Convex Polytope Trees (CPT) extend decision trees by using convex polytopes for decision boundaries, improving interpretability and efficiency in classification and regression tasks.

Contribution

This paper introduces CPT, a novel decision tree model using convex polytopes for splits, with a Bayesian approach for simpler boundaries and scalable training algorithms.

Findings

CPT outperforms existing decision trees in accuracy and interpretability.

Efficient greedy and end-to-end training algorithms for CPT.

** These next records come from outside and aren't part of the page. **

Lemma inner_settles job w c w' :
  run_agent_job_inner E JX rounds job w = (Ok c, w') -> cp_status c = "success" ->
  exists session, ran (job_pid job) (j_resume_session_id job) session
    /\ forall s, session = Some s -> settled (job_pid job) s (registry w').
Proof.
  unfold run_agent_job_inner. intros Hi Hs. wok Hi begun w1 H1. wok Hi got w2 H2. wok Hi u w3 H3. wok Hi at_ w4 H4.
  wok Hi o w5 H5. wok Hi u2 w6 H6. pose proof (start_job_request _ _ _ _ H1) as Hresume.
  apply start_job_of in H1 as (Hp & _). unfold wtry in H2.
  destruct (run_project (request_of (js_job begun)) w1) as [run v] eqn:Hrun. injection H2 as -> ->.
  exists (session_of_run (js_job begun) got). split.
  - exists (request_of (js_job begun)), w1, got, w2. split_and!; [done|exact Hp|]. rewrite <- Hresume.
    by destruct got.
  - intros s Hsession. apply conclude_settled in Hi as [Hi Ho]. apply Hi.
    eapply unchanged_journals; [intros T; apply fence_same|exact H6|].
    apply (judge_settles _ _ _ _ _ _ H5 (Ho Hs)) in Hsession. unfold job_pid in *. by rewrite Hp in Hsession.
Qed.
End Success.

(** C10: A job that returns with the status "success" leaves nothing to finish in Git: its runner was asked for a run of the job's project, and the journal of the conversation that the run reports, or else of the one the job resumed, is completed, cancelled or absent when the job has returned. *)
Theorem successful_job_finished_its_journal E JX rounds (R : AgentRunner) job w c w' :
  run_agent_job E JX rounds job w = (Ok c, w') -> cp_status c = "success" ->
  exists session, ran (job_pid job) (j_resume_session_id job) session
    /\ forall s, session = Some s -> settled (job_pid job) s (registry w').
Proof.
  intros H Hs. apply job_inner in H as (job' & w1 & He & Hi).
  apply inner_settles in Hi; [|done]. by apply ensure_inline_job in He as [<- <-].
Qed.

(** ** The loop that settles the control *)

(** The control is Running for this run, is to be cleared, and the worker of the run no
    longer holds its project. *)
Definition cannot_clear (job : AgentRunJob) (o : JobOutcome) (session token : string) (d : db) : bool :=
  match session_control (job_pid job) session d with
  | Ok (Some c) => (sc_run_token c == Some token) && (sc_state c == Running) && negb (retries_exactly job o)
                   && known_worker token d && negb (fenced_worker token (job_pid job) d)
  | _ => false
  end.

Lemma clear_running_spec pid session token c d :
  session_controls d !! (pid, session) = Some c -> sc_run_token c = Some token -> sc_state c = Running ->
  let cleared := negb (known_worker token d) || fenced_worker token pid d in
  (clear_running_session_control pid session (Some token) d).1 = Ok cleared
  /\ (cleared = false -> (clear_running_session_control pid session (Some token) d).2 = d).
Proof.
  intros Hc Ht Hs. cbv zeta. unfold clear_running_session_control, transaction.
  destruct (negb (known_worker token d) || _); [|done]. unfold delete_control, sql_delete.
  assert (((sc_state c == Running) && sql_eq (sc_run_token c) (Some token)) = true) as Hp.
  { rewrite Hs, Ht. apply andb_true_iff. split; [done|]. by apply sql_eq_Some. }
  by rewrite Hc, Hp.
Qed.
(* ===== verification/InteractiveProps.v ===== *)
(** Properties of what a terminal does to a conversation: what a takeover leaves to the
    terminal, when a reservation hands its conversation back to automation, and what the
    stop key changes. *)
From S2P Require Import Prelude Sql AgentTypes Leases Workers Runs Sessions Handoff Journals.
From S2P Require Import Retire Recovery Holders.
From S2P Require Import Projects Text Models Markers TaskNotes Metadata TaskEntry Files Board.
From S2P Require Import BoardTree.
From S2P Require Import World Surroundings Git Manifest Scheduling SnapshotLoad Guards Workflow.
From S2P Require Import GitRetire GitPublish GitRepair GitFinalize Supervisor Completed Reattach.
From S2P Require Import Dispatch Scheduler Job Interactive GitQuiet Registry Footprint WorkerInv.
From S2P Require Import RegistryInv.
From S2P Require Import Isolation WorldScenario.
From S2P Require Import OperationProps SupervisorProps GitFinalizeProps History SchedulerProps.
From S2P Require Import JobProps Store.

(** ** Taking a conversation over *)

(** Cleaning up never fails. *)
Definition always_ok (cleanup : wio unit) : Prop := forall w, (cleanup w).1 = Ok tt.

Lemma or_drop_inv {A} (cleanup : wio unit) (c : wio A) w r w' :
  always_ok cleanup -> or_drop cleanup c w = (r, w') ->
  exists w1, c w = (r, w1) /\ w' = match r with Ok _ => w1 | Err _ => (cleanup w1).2 end.
Proof.
  intros Hok. unfold or_drop, wbind, wtry. destruct (c w) as [[a|e] w1]; [intros [= <- <-]; eauto|].
  specialize (Hok w1). destruct (cleanup w1) as [u w2] eqn:Hc. cbn in Hok. subst u. intros [= <- <-].
  exists w1. by rewrite Hc.
Qed.

Section Takeover.
Context (E : Surroundings) (JX : JobSurroundings) (pid : Z) (holder : string).
Local Notation free := (fun d => ~ holds holder pid d).
Local Notation stays_free := (maintains free (fun _ => True)).

Lemma drop_lease_ok : always_ok (drop_lease pid holder).
Proof. intros w. unfold drop_lease, wbind, wtry. by destruct (on_registry _ w). Qed.
Lemma drop_lease_frees w : free (registry (drop_lease pid holder w).2).
Proof.
  unfold drop_lease, wbind, wtry. destruct (on_registry _ w) as [r w1] eqn:Hr. cbn.
  apply on_registry_inv in Hr as (_ & -> & _). apply released_lease.
Qed.
Lemma drop_pending_ok session : always_ok (drop_pending_handoff E pid session holder).
Proof.
  intros w. unfold drop_pending_handoff, wbind, wtry, agent_timestamp. destruct (on_registry _ w) as [r w1].
  apply drop_lease_ok.
Qed.
Lemma drop_pending_frees session w : free (registry (drop_pending_handoff E pid session holder w).2).
Proof.
  unfold drop_pending_handoff, wbind, wtry, agent_timestamp. destruct (on_registry _ w) as [r w1].
  apply drop_lease_frees.
Qed.

Lemma release_stays_free q h : stays_free (on_registry (release_lease q h)).
Proof.
  apply maintains_registry. intros d Hd. unfold holds, release_lease, sql_delete in *.
  destruct (leases d !! q) as [l|] eqn:Hl; [|done]. destruct (l_holder l == h); [|done]. cbn.
  destruct (decide (q = pid)) as [->|Hne]; [by rewrite lookup_delete_eq|by rewrite lookup_delete_ne].
Qed.
Lemma same_leases {A} (op : store_op A) :
  (forall d, leases (op d).2 = leases d) -> stays_free (on_registry op).
Proof. intros Hop. apply maintains_registry. intros d Hd. unfold holds. by rewrite Hop. Qed.
#[local] Hint Resolve release_stays_free : maintains_db.
#[local] Hint Extern 4 (maintains _ _ (on_registry _)) => apply same_leases; intros; frame : maintains_db.

Lemma interrupt_stays_free session c : stays_free (interrupt_running E JX pid session holder c).
Proof.
  unfold interrupt_running, ensure_orphaned_session_supervision, reattach, try_reclaim_inactive_agent_lease,
    recorded_child, recorded_run.
  maintain.
Qed.
(** * Turtle Trading: indicator engine and signal engine

  A shallow embedding of [turtle_trading/core/data_manager.py]
  ([DataManager.calculate_technical_indicators], [_normalize_data],
  [validate_data_quality], the loop of [get_universe_data]) and of
  [turtle_trading/core/signal_engine.py] ([SignalEngine]), together with
  the properties of the natural-language specification that concern them
  and further properties of the code.

  Numbers.  Python floats are modelled by [float64]: exact rationals
  extended with NaN and the two infinities.  Rounding, overflow and the
  sign of zero are not modelled; every comparison and every
  defined/undefined distinction is.  The general theorems are stated
  for what comparisons and selections (maxima, minima) decide
  and for orderings that rounding keeps; a value is computed exactly only in
  the evaluations on concrete inputs.  *)

From Stdlib Require Import QArith Qabs Qround Lqa.
From stdpp Require Import gmap strings list pretty.

Local Open Scope Z_scope.

(** ** Floating-point cells *)

Module Float.

Inductive float64 :=
| NaN
| Inf (neg : bool)
| Num (q : Q).

Definition Qis_zero (q : Q) : bool := Qeq_bool q 0.
Definition Qis_neg (q : Q) : bool := negb (Qle_bool 0 q).

(** [pd.isna] *)
Definition isna (x : float64) : bool :=
  match x with NaN => true | _ => false end.

Definition neg (x : float64) : float64 :=
  match x with
  | NaN => NaN
  | Inf s => Inf (negb s)
  | Num q => Num (- q)
  end.

Definition add (x y : float64) : float64 :=
  match x, y with
  | NaN, _ | _, NaN => NaN
  | Inf s, Inf s' => if Bool.eqb s s' then Inf s else NaN
  | Inf s, Num _ | Num _, Inf s => Inf s
  | Num a, Num b => Num (a + b)
  end.

Definition sub (x y : float64) : float64 := add x (neg y).

Definition mul (x y : float64) : float64 :=
  match x, y with
  | NaN, _ | _, NaN => NaN
  | Inf s, Inf s' => Inf (xorb s s')
  | Inf s, Num q | Num q, Inf s =>
      if Qis_zero q then NaN else Inf (xorb s (Qis_neg q))
  | Num a, Num b => Num (a * b)
  end.

Definition div (x y : float64) : float64 :=
  match x, y with
  | NaN, _ | _, NaN => NaN
  | Inf _, Inf _ => NaN
  | Inf s, Num q => Inf (xorb s (Qis_neg q))
  | Num _, Inf _ => Num 0
  | Num a, Num b =>
      if Qis_zero b
      then (if Qis_zero a then NaN else Inf (Qis_neg a))
      else Num (a / b)
  end.

Definition abs (x : float64) : float64 :=
  match x with
  | NaN => NaN
  | Inf _ => Inf false
  | Num q => Num (Qabs q)
  end.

Demonstrated effectiveness on diverse real-world datasets.

Abstract

A decision tree is commonly restricted to use a single hyperplane to split the covariate space at each of its internal nodes. It often requires a large number of nodes to achieve high accuracy, hurting its interpretability. In this paper, we propose convex polytope trees (CPT) to expand the family of decision trees by an interpretable generalization of their decision boundary. The splitting function at each node of CPT is based on the logical disjunction of a community of differently weighted probabilistic linear decision-makers, which also geometrically corresponds to a convex polytope in the covariate space. We use a nonparametric Bayesian prior at each node to infer the community's size, encouraging simpler decision boundaries by shrinking the number of polytope facets. We develop a greedy method to efficiently construct CPT and scalable end-to-end training algorithms for the tree parameters when the tree structure is given. We empirically demonstrate the efficiency of CPT over existing state-of-the-art decision trees in several real-world classification and regression tasks from diverse domains.